La mirabile imperfezione dell’Orto de’ Pecci

Barriere fisiche e mentali. Hanno avuto notevole risonanza in questi ultimi giorni due episodi simili avvenuti all’interno di strutture turistiche. Entrambi caratterizzati dalla reazione infastidita di alcuni clienti alla presenza di disabili nella struttura che avevano scelto.

In un caso per una permanenza di qualche giorno e in un altro per una semplice cena. La stampa nazionale e vari social sono stati invasi da commenti di ogni tipo, molti si sono schierati contro quelle osservazioni, altri sono stati a favore.
Rispetto a quello che sto per trattare, queste reazioni sono a mio parere di un livello di gravità diverso e forse maggiore, caratterizzate da una venatura razzista su cui francamente stenderei un velo di silenzio. Si noti che sono sempre evocate in funzione di un atteggiamento “educativo” (per i figli – dice il primo signore – non è un bello spettacolo vedere tutti i giorni i disabili in carrozzina), per una malintesa attenzione verso di loro. A loro si vuole sempre di più evitare perfino la vista del dolore, della malattia e della disabilità, pensando che le giovani generazioni non debbano sopportarne la vista. Finché alla prima vera difficoltà che si presenta, capita magari che quegli stessi ragazzi crollino. Molto si potrebbe ancora dire su queste reazioni stizzite che mi sembrano davvero il segno di tempi difficili in cui si è un poco persa la dimensione umana, ma vorrei invece passare alle riflessioni che sento più vicine alla mia esperienza di tanti anni di lavoro.

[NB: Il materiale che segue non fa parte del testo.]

(** What one event adds to the settlements and to the arrivals. *)
Lemma exec_account e y y' :
  exec e y = Some y' ->
  exists ss new, settled (world y') = settled (world y) ++ ss /\ arrived y' = arrived y ++ new /\
    (settle_tag <$> ss) ++ unsettled y' ≡ₚ unsettled y ++ (d_DeliveryTag <$> new) /\
    Forall (fun s => requeues s = false) ss.
Proof.
  intros He. unfold unsettled. destruct e; simpl in He.
  - destruct (is_open y); [|done]. injection He as <-. exists [], [d]. simpl.
    rewrite app_nil_r, fmap_app, <- !app_assoc. by split_and!.
  - destruct (is_open y); [|done]. injection He as <-. exists [], []. simpl.
    rewrite !app_nil_r. by split_and!.
  - destruct (workers y !! i) as [[]|] eqn:Ei; try done.
    destruct (deliveries y) as [|d ds] eqn:Ed; [done|]. injection He as <-. exists [], []. simpl.
    rewrite !app_nil_r. split_and!; [done..| |done].
    destruct (bind_insert owes _ _ _ Ei) as (rest & E1 & E2). rewrite E2, E1. simpl.
    apply Permutation_middle.
  - destruct (workers y !! i) as [[]|] eqn:Ei; try done.
    destruct (deliveries y) eqn:Ed; [|done]. destruct (is_open y); [done|]. injection He as <-.
    exists [], []. simpl. rewrite !app_nil_r. split_and!; [done..| |done].
    destruct (bind_insert owes _ _ _ Ei) as (rest & E1 & E2). by rewrite E2, E1, Ed, app_nil_r.
  - destruct (workers y !! i) as [p|] eqn:Ei; [|done]. simpl in He.
    destruct (busy p); [|done]. destruct (work _ _ _ _) as [p' w'] eqn:Ew. injection He as <-.
    destruct (work_owes _ _ _ _ _ _ Ew) as (ss & Hs & Ho & Hr & _).
    exists ss, []. simpl. rewrite !app_nil_r. split_and!; [done..| |done].
    destruct (bind_insert owes _ _ _ Ei) as (rest & E1 & E2).
    by rewrite E2, E1, Ho, <- !app_assoc.
Qed.

(** Every delivery that arrived is settled, in a worker's hands or still in the channel. *)
Definition conserved (w0 : World) (y : System) : Prop :=
  exists ss, settled (world y) = settled w0 ++ ss /\
    (settle_tag <$> ss) ++ unsettled y ≡ₚ d_DeliveryTag <$> arrived y /\
    Forall (fun s => requeues s = false) ss.

Lemma exec_conserved w0 e y y' : conserved w0 y -> exec e y = Some y' -> conserved w0 y'.
Proof.
  intros (ss & Hs & Hp & Hr) He.
  destruct (exec_account e y y' He) as (ss' & new & Hs' & Ha & Hp' & Hr').
  exists (ss ++ ss'). split_and!; [by rewrite Hs', Hs, app_assoc| |by apply Forall_app].
  by rewrite Ha, !fmap_app, <- app_assoc, Hp', app_assoc, Hp.
Qed.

Se, infatti, negli episodi succitati la reazione dei clienti è stata di fastidio solo per avere accanto a loro dei disabili, quale potrebbe essere – mi chiedo – la reazione al trovare dei disabili nello staff che conduce quell’esercizio, quel ristorante, quella squadra di lavoro?
Questa domanda ce la poniamo da tanti anni, quanti ne sono occorsi per organizzare il ristorante All’Orto de’ Pecci. Credo che questa esperienza ci dia qualche titolo a parlare, anche se vorrei subito escludere da queste mie riflessioni toni trionfalistici o tanto meno definitivi.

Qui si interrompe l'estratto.